8. СОЗДАНИЕ «БУФЕРНОЙ ЗОНЫ»
Таким образом, вся «воспитательная миссия» ЭИИ, по большому счёту, сводится к созданию между собой и «униженными и оскорблёнными» («детьми подземелья») некой «буферной зоны», заполняемой активно надрессированными «на отдачу», склонными к тщеславному самопожертвованию, но пока ещё благополучными и свободными в своём выборе людьми. ЭИИ — фаталист, жизнелюб и этим «потенциалом» он покупает себе новый запас прочности, новый запас времени и новое право на продление, обеспеченного и благополучного будущее на этом празднике жизни за чужой счёт.
Вот и получается, что вся эта ложь «во спасение всего человечества» в заботе об общем благе и ожидаемом вселенском счастье на деле оказывается ловко раскрученной аферой. Экстраверту-тактику Гюго даже не снились те масштабы раскрутки «клиентов» на всеобщем празднике жизни, какие организовывает интроверт, интуитивный — стратег Достоевский на своём «кормовом поле». И если открытый и прямодушный Гюго, оставляет своей новой «жертве», хоть что — нибудь на новую раскрутку и на подъём, то предусмотрительный Достоевский, у которого от страха «глаза велики» забирает всё, не допуская «униженного» до потенциально возможной мести. Сначала обескровливает его по инерции — «надо брать, пока дают, не обижать же человека, который отдаёт от чистого сердца», потом уже трудно воздерживаться от искушения забрать то, что само идёт к нему в руки (инерция стяжательства по собирательной сенсорике ощущений активизировалась, а у Достоевского этот аспект находится в инертном блоке и останавливаться ему на полпути ещё трудней, чем Гюго, у которого этот аспект манипулятивный и управляемый отчасти сознанием, отчасти витальным блоком, демонстративной волевой сенсорикой, хотя, конечно и он «приостановку банкета» и фрустрации связанные с этим воспринимает болезненно.
Но Достоевский — то и здесь опередил Гюго: его же никто не фрустрирует, когда он «переходит границы». Ему же сами несут и сами отдают. Он и здесь подстраховался. У него методики бесперебойные. Он ведь, какой прочной паутиной обязательств опутывает человека, прежде, чем начать с ним «работать»! Даже, когда общается наедине, только и слышно: «Обещай мне, обещай… обещай!..» А пообещаешь, никуда уже не денешься, — ты уже ЭИИ пообещал. И он будет и вспоминать про это обещание на каждом шагу и требовать в соответствии с ним всё большего и большего. Гюго так никогда не делает.
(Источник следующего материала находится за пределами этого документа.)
(** C6: a steam_link that does not start with "https://" should be accepted
    only when it is 17 digits starting with "7656".  [str.isdigit] also holds
    for superscript digits, so the 17-character string "7656" followed by
    thirteen U+00B2 is accepted although it is not made of digits 0-9. *)
Theorem C6_superscript_link_accepted :
  validate_steam_link superscript_steam_link = inr superscript_steam_link /\
  String.length superscript_steam_link = 17%nat /\
  startswith superscript_steam_link "https://" = false /\
  all_chars ascii_decimal superscript_steam_link = false.
Proof. vm_compute. auto. Qed.

(* ------------------------------------------------------------------ *)
(** * Claims about the operation wrappers and the session *)

(** C7: with no API key (None or ""), buy and get_balance raise ValueError,
    a precondition error outside the API taxonomy, leave the client as it
    was and make no network call; get_price issues its GET all the same. *)
Theorem C7_missing_key_precondition (c : client) (tr : transport) (p : Z)
    (link : string) :
  api_key_missing (api_key c) = true -> 1 <= _max_retries c ->
  (let '(o, c', evs) := buy c tr p link in
   o = Raise (mk_exn ValueError_ "API key is required for buy operations") /\
   c' = c /\ evs = [] /\
   precondition_error (mk_exn ValueError_ "") = true /\
   in_taxonomy (mk_exn ValueError_ "") = false) /\
  (let '(o, c', evs) := get_balance c tr in
   o = Raise (mk_exn ValueError_ "API key is required for balance operations") /\
   c' = c /\ evs = []) /\
  In (HttpCall "GET" (base_url c ++ "/api/price") None) (snd (get_price c tr)).
Proof.
  intros Hk Hm. unfold buy, get_balance. rewrite Hk.
  split; [repeat split|split; [repeat split|]].
  apply (make_request_calls source_handlers c tr "GET" "/api/price" None Hm).
Qed.

Lemma C7_missing_key_precondition_witness :
  api_key_missing (api_key (default_client None)) = true /\
  1 <= _max_retries (default_client None) /\
  let '(o, c', evs) := buy (default_client None) always_connection_fault 100
                         "https://x" in
  o = Raise (mk_exn ValueError_ "API key is required for buy operations") /\
  c' = default_client None /\ evs = [] /\
  precondition_error (mk_exn ValueError_ "") = true /\
  in_taxonomy (mk_exn ValueError_ "") = false.
Proof.
  split; [reflexivity|]. split; [vm_compute; discriminate|].
  apply (C7_missing_key_precondition (default_client None)
           always_connection_fault 100 "https://x"); [reflexivity|].
  vm_compute. discriminate.
Defined.

(** C8: close releases an open session and forgets it; on a client with no
    session or a closed one it does nothing; a second close right after a
    close does nothing and releases nothing. *)
Theorem C8_close_idempotent (c : client) :
  (session_open c = false -> close c = (c, [])) /\
  close (fst (close c)) = (fst (close c), []).
Proof.
  unfold close. split.
  - intros H. rewrite H. reflexivity.
  - destruct (session_open c) eqn:E; simpl; [reflexivity|]. rewrite E. reflexivity.
Qed.

Lemma C8_close_idempotent_witness :
  close (set_session (default_client None) (Some (mk_session true)))
  = (set_session (default_client None) (Some (mk_session true)), []) /\
  close (fst (close (set_session (default_client None) (Some (mk_session false)))))
  = (fst (close (set_session (default_client None) (Some (mk_session false)))), []).
Proof.
  split.
  - apply (proj1 (C8_close_idempotent
                    (set_session (default_client None) (Some (mk_session true))))).
    reflexivity.
  - apply (proj2 (C8_close_idempotent
                    (set_session (default_client None) (Some (mk_session false))))).
Defined.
Гюго часто вообще забывает об обещаниях которые ему дают, за исключением каких — то глобальных обещаний по наблюдательной белой этике (+б.э.7), да и о тех забывает, по своей слабой интуиции времени.
А Достоевский ничего этого не забывает. У него демонстративно хорошая память (+б.и.8). Познакомившись с новым и располагающим к себе человеком, Достоевский может ещё в день знакомства взять обещание, что этот человек будет отныне ему каждое утро ( время указывается) звонить и осведомляться о добром здравии. И попробуйте один раз не позвонить — просто так, для интереса попробуйте! — по истечении контрольного времени раздаётся звонок: «В чём дело?! Что случилось?! Почему вы не позвонили вчера?! Мы все так переволновались! Не знали уже, что и думать!» Человека уже взяли «в сетку», в систему отношений, в систему традиций. Теперь его по каждому пункту «сбоя программы» контролируют и вырваться из этой программы он уже не может. То есть, при желании ( и только на начальном этапе) он, конечно, вырвется из этого окружения, но Достоевский постарается, чтобы потери его были при этом огромными: о человеке будут злословить, его будут осуждать, на него будут косо смотреть. А если в этом «обществе» к тому же и «грязные игры» ведутся, то «вырывавшийся из паутины» вообще многим рискует.